I disagree with the sentiment. Who is made worse off, who is made poorer because he held Microsoft shares? OP describes it as a "policy failure"... what kind of social wrong does a "policy" which would have forced him to sell his shares in 2015 correct?
Wealth doesn't circulate. Currency circulates. They aren't the same thing. And a "concentration of wealth" can't lead to inflation or debasement, I'm not sure what that sentence means.
Pretty ironic that you'd call out economic chops when this is a very basic and well understood principle. Perhaps be more cautious and less confident in your presuppositions going forward.
Yes and: Our economy now has fewer young(er) small- to mid-sized companies. The kind that have historically been the engines for creating jobs, for creating wealth (vs merely transferring it), and innovation.
I was excited by all new green energy startups due to Biden Admin's policies (BIL, IRA, etc). Oh well...
I know you know all this; I'm just compelled to repeatedly point out the obvious.
Others have given some answer to who was made poorer by Ballmer holding Microsoft shares, but I'd argue that this is the wrong question. Instead of looking at a specific individual, we should look at systems.
A system that allows this kind of extreme wealth accumulation is quite fundamentally at odds with democracy because extreme wealth can be and is in practice used to influence politics in a way that undermines democracy.
Some people might not care about that, but if your goal is improving the outcomes of the largest number of people, then pretty much everything else is secondary to having a functioning democracy.
This is genuinely the only response I ever get - that wealth can be used to influence politics. In my view this is a poor argument for two reasons.

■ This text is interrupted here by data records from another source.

(* ===== verification/UuencodeB64.v ===== *)
(** * uuencode: the base64 format

    [b64_pton] undoes [b64_ntop], the decoder undoes the encoder line by line, and the
    whole [decode2] undoes [encode] and [base64_encode]. *)

From Stdlib Require Import ZArith Lia List Bool String Ascii.
From stdpp Require Import base tactics list numbers strings.
From S2P Require Import Prelude CLib Uuencode UuencodeFacts.

Local Open Scope string_scope.
Local Open Scope bool_scope.
Local Open Scope Z_scope.

(** ** The alphabet *)

Definition char_ok (v : Z) : bool :=
  let c := b64_char v in
  bool_decide (strchr_index c Base64 0 = Some v) && negb (isspace c)
  && negb (bool_decide (c = Pad64)) && is_b64 c && negb (bool_decide (c = LF))
  && negb (bool_decide (c = NUL)).

Lemma alphabet_checked : forallb (fun v => (64 <=? v) || char_ok v) octets = true.
Proof. by vm_compute. Qed.

Lemma alphabet v : 0 <= v < 64 -> char_ok v = true.
Proof.
  intros Hv. pose proof (octets_spec _ v alphabet_checked ltac:(lia)) as H. cbv beta in H.
  destruct (Z.leb_spec 64 v); [lia|done].
Qed.
(** C25. Both calendars count days by the successor of a date: day zero is March 1st of year
    zero, and if day [nd] is the date [dt], then [dt] is a date of the calendar, day
    [nd + 1] is the day after it by the leap year rules (October 4th, 1582 being followed
    by October 15th in the Gregorian calendar), and [nd] is the day number of [dt]. *)
Theorem date_refines_tomorrow c :
  to_date c 0 = Some (mkdate 0 3 1) /\
  forall nd, 0 <= nd -> exists dt,
    to_date c nd = Some dt /\ valid c dt /\ of_date c dt = nd /\
    to_date c (nd + 1) = Some (tomorrow c dt).
Proof. exact (date_refines c). Qed.

(** Every date of a calendar survives the way to its day number and back. *)
Theorem date_roundtrip c dt :
  valid c dt -> 0 <= of_date c dt /\ to_date c (of_date c dt) = Some dt.
Proof.
  intros Hv. destruct (valid_ivalid c dt Hv) as (i & Hd & Hi & <-).
  rewrite (of_date_idays c _ i Hd). split; [by apply idays_nonneg|by apply to_date_idays].
Qed.

Lemma date_roundtrip_witness :
  0 <= ndaysg (mkdate 2000 2 29) /\ gdate (ndaysg (mkdate 2000 2 29)) = Some (mkdate 2000 2 29).
Proof. apply (date_roundtrip Gregorian).
  unfold valid. cbn [date_y date_m date_d]. change (month_days Gregorian 2000 2) with 29.
  split; [lia|]. split; [lia|]. split; [lia|reflexivity].
Defined.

1. The amount wealth actually influences politics is hard to measure but likely much lower than most people assume. Trump was outspent significantly both times he won. Bloomberg dropped $1B in a couple months and won nowhere but American Somoa. Probably the two biggest boogiemen, Koch and Soros, have spent billions over the years on their causes, and the present administration and general overton window is actually something neither of them like! The nonelected king-makers in American and EU politics are not actually wealthy people at all, just those with a lot of accumulated political capital, for instance, Jim Clyburn who single-handedly gave the 2020 nomination to Biden.

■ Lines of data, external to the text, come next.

Record zs := mkZs {
  fp : list Z; errno : option error; state : zstate; n_bits : Z; maxbits : Z; maxcode : Z;
  maxmaxcode : Z; tab_prefix : Z -> Z; tab_suffix : Z -> Z; free_ent : Z; block_compress : Z;
  clear_flg : Z; stack : list Z; finchar : Z; code : Z; oldcode : Z; incode : Z; roffset : Z;
  size : Z; gbuf : list Z }.

Definition set_fp v (s : zs) := mkZs v (errno s) (state s) (n_bits s) (maxbits s) (maxcode s)
  (maxmaxcode s) (tab_prefix s) (tab_suffix s) (free_ent s) (block_compress s) (clear_flg s)
  (stack s) (finchar s) (code s) (oldcode s) (incode s) (roffset s) (size s) (gbuf s).
Definition set_errno v (s : zs) := mkZs (fp s) v (state s) (n_bits s) (maxbits s) (maxcode s)
  (maxmaxcode s) (tab_prefix s) (tab_suffix s) (free_ent s) (block_compress s) (clear_flg s)
  (stack s) (finchar s) (code s) (oldcode s) (incode s) (roffset s) (size s) (gbuf s).
Definition set_state v (s : zs) := mkZs (fp s) (errno s) v (n_bits s) (maxbits s) (maxcode s)
  (maxmaxcode s) (tab_prefix s) (tab_suffix s) (free_ent s) (block_compress s) (clear_flg s)
  (stack s) (finchar s) (code s) (oldcode s) (incode s) (roffset s) (size s) (gbuf s).
Definition set_n_bits v (s : zs) := mkZs (fp s) (errno s) (state s) v (maxbits s) (maxcode s)
  (maxmaxcode s) (tab_prefix s) (tab_suffix s) (free_ent s) (block_compress s) (clear_flg s)
  (stack s) (finchar s) (code s) (oldcode s) (incode s) (roffset s) (size s) (gbuf s).
Definition set_maxbits v (s : zs) := mkZs (fp s) (errno s) (state s) (n_bits s) v (maxcode s)
  (maxmaxcode s) (tab_prefix s) (tab_suffix s) (free_ent s) (block_compress s) (clear_flg s)
  (stack s) (finchar s) (code s) (oldcode s) (incode s) (roffset s) (size s) (gbuf s).
Definition set_maxcode v (s : zs) := mkZs (fp s) (errno s) (state s) (n_bits s) (maxbits s) v
  (maxmaxcode s) (tab_prefix s) (tab_suffix s) (free_ent s) (block_compress s) (clear_flg s)
  (stack s) (finchar s) (code s) (oldcode s) (incode s) (roffset s) (size s) (gbuf s).
Definition set_maxmaxcode v (s : zs) := mkZs (fp s) (errno s) (state s) (n_bits s) (maxbits s)
  (maxcode s) v (tab_prefix s) (tab_suffix s) (free_ent s) (block_compress s) (clear_flg s)
  (stack s) (finchar s) (code s) (oldcode s) (incode s) (roffset s) (size s) (gbuf s).
Definition set_tab_prefix v (s : zs) := mkZs (fp s) (errno s) (state s) (n_bits s) (maxbits s)
  (maxcode s) (maxmaxcode s) v (tab_suffix s) (free_ent s) (block_compress s) (clear_flg s)
  (stack s) (finchar s) (code s) (oldcode s) (incode s) (roffset s) (size s) (gbuf s).
Definition set_tab_suffix v (s : zs) := mkZs (fp s) (errno s) (state s) (n_bits s) (maxbits s)
  (maxcode s) (maxmaxcode s) (tab_prefix s) v (free_ent s) (block_compress s) (clear_flg s)
  (stack s) (finchar s) (code s) (oldcode s) (incode s) (roffset s) (size s) (gbuf s).
Definition set_free_ent v (s : zs) := mkZs (fp s) (errno s) (state s) (n_bits s) (maxbits s)
  (maxcode s) (maxmaxcode s) (tab_prefix s) (tab_suffix s) v (block_compress s) (clear_flg s)
  (stack s) (finchar s) (code s) (oldcode s) (incode s) (roffset s) (size s) (gbuf s).
Definition set_block_compress v (s : zs) := mkZs (fp s) (errno s) (state s) (n_bits s) (maxbits
  s) (maxcode s) (maxmaxcode s) (tab_prefix s) (tab_suffix s) (free_ent s) v (clear_flg s)
  (stack s) (finchar s) (code s) (oldcode s) (incode s) (roffset s) (size s) (gbuf s).
Definition set_clear_flg v (s : zs) := mkZs (fp s) (errno s) (state s) (n_bits s) (maxbits s)
  (maxcode s) (maxmaxcode s) (tab_prefix s) (tab_suffix s) (free_ent s) (block_compress s) v
  (stack s) (finchar s) (code s) (oldcode s) (incode s) (roffset s) (size s) (gbuf s).
Definition set_stack v (s : zs) := mkZs (fp s) (errno s) (state s) (n_bits s) (maxbits s)
  (maxcode s) (maxmaxcode s) (tab_prefix s) (tab_suffix s) (free_ent s) (block_compress s)
  (clear_flg s) v (finchar s) (code s) (oldcode s) (incode s) (roffset s) (size s) (gbuf s).
Definition set_finchar v (s : zs) := mkZs (fp s) (errno s) (state s) (n_bits s) (maxbits s)
  (maxcode s) (maxmaxcode s) (tab_prefix s) (tab_suffix s) (free_ent s) (block_compress s)
  (clear_flg s) (stack s) v (code s) (oldcode s) (incode s) (roffset s) (size s) (gbuf s).
Definition set_code v (s : zs) := mkZs (fp s) (errno s) (state s) (n_bits s) (maxbits s)
  (maxcode s) (maxmaxcode s) (tab_prefix s) (tab_suffix s) (free_ent s) (block_compress s)
  (clear_flg s) (stack s) (finchar s) v (oldcode s) (incode s) (roffset s) (size s) (gbuf s).
Definition set_oldcode v (s : zs) := mkZs (fp s) (errno s) (state s) (n_bits s) (maxbits s)
  (maxcode s) (maxmaxcode s) (tab_prefix s) (tab_suffix s) (free_ent s) (block_compress s)
  (clear_flg s) (stack s) (finchar s) (code s) v (incode s) (roffset s) (size s) (gbuf s).
Definition set_incode v (s : zs) := mkZs (fp s) (errno s) (state s) (n_bits s) (maxbits s)
  (maxcode s) (maxmaxcode s) (tab_prefix s) (tab_suffix s) (free_ent s) (block_compress s)
  (clear_flg s) (stack s) (finchar s) (code s) (oldcode s) v (roffset s) (size s) (gbuf s).
Definition set_roffset v (s : zs) := mkZs (fp s) (errno s) (state s) (n_bits s) (maxbits s)
  (maxcode s) (maxmaxcode s) (tab_prefix s) (tab_suffix s) (free_ent s) (block_compress s)
  (clear_flg s) (stack s) (finchar s) (code s) (oldcode s) (incode s) v (size s) (gbuf s).
Definition set_size v (s : zs) := mkZs (fp s) (errno s) (state s) (n_bits s) (maxbits s)
  (maxcode s) (maxmaxcode s) (tab_prefix s) (tab_suffix s) (free_ent s) (block_compress s)
  (clear_flg s) (stack s) (finchar s) (code s) (oldcode s) (incode s) (roffset s) v (gbuf s).
Definition set_gbuf v (s : zs) := mkZs (fp s) (errno s) (state s) (n_bits s) (maxbits s)
  (maxcode s) (maxmaxcode s) (tab_prefix s) (tab_suffix s) (free_ent s) (block_compress s)
  (clear_flg s) (stack s) (finchar s) (code s) (oldcode s) (incode s) (roffset s) (size s) v.

Abbreviation R := (M halt zs).

(** [zopen(fname, "r", bits)] of a file with the octets [file]. *)
Definition zopen (file : list Z) (bits : Z) : option zs :=
  if bits_ok bits then
    Some (mkZs file None S_START 0 (bits_of bits) 0 (Z.shiftl 1 (bits_of bits)) (fun _ => 0) (fun _ => 0) 0
      BLOCK_MASK 0 [] 0 0 0 0 0 0 (replicate (Z.to_nat BITS) 0))
  else None.

Definition fread (n : Z) : R (list Z) :=
  l ← gets fp;
  _ ← modify (set_fp (drop (Z.to_nat n) l));
  mret (take (Z.to_nat n) l).

(** The next code is longer than what the buffer was read for, or the table was cleared. *)
Definition widen (s : zs) : zs :=
  let s := if maxcode s <? free_ent s then
             let s := set_n_bits (n_bits s + 1) s in
             set_maxcode (if n_bits s =? maxbits s then maxmaxcode s else MAXCODE (n_bits s)) s
           else s in
  if 0 <? clear_flg s then set_clear_flg 0 (set_maxcode (MAXCODE INIT_BITS) (set_n_bits INIT_BITS s)) else s.

Definition getcode : R Z :=
  s ← get;
  fresh ← (if (0 <? clear_flg s) || (size s <=? roffset s) || (maxcode s <? free_ent s) then
    _ ← modify widen;
    n ← gets n_bits;
    l ← fread n;
    _ ← modify (fun s => set_gbuf (l ++ drop (length l) (gbuf s)) s);
    let sz := Z.of_nat (length l) in
    _ ← modify (set_size sz);
    if sz <=? 0 then mret false
    else
      _ ← modify (set_roffset 0);
      _ ← modify (set_size (Z.shiftl sz 3 - (n - 1)));
      mret true
    else mret true);
  if negb fresh then mret (-1)
  else
    s ← get;
    _ ← modify (set_roffset (roffset s + n_bits s));
    mret (get_code (gbuf s) (roffset s) (n_bits s)).

(** The octets of [htab] behind [tab_suffix]. *)
Definition DE_STACK_SIZE : Z := HSIZE * 8 - Z.shiftl 1 BITS.

Definition push (c : Z) : R unit :=
  l ← gets stack;
  if DE_STACK_SIZE <=? Z.of_nat (length l) then leave Crash else modify (set_stack (u8 c :: l)).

2. The amount that it takes to finance initiatives is much lower than centibillionaire level. Is the original $20B OP mentioned not sufficient to finance some ballot initiative? Why is it the increase to $130B that causes concern? The truth is that even a wealthy non-billionaire can easily do that, or bankroll someone's run for congress, or fund a partisan thinktank. The maximum level of wealth you'd have to set your ban-limit at would be problematically low.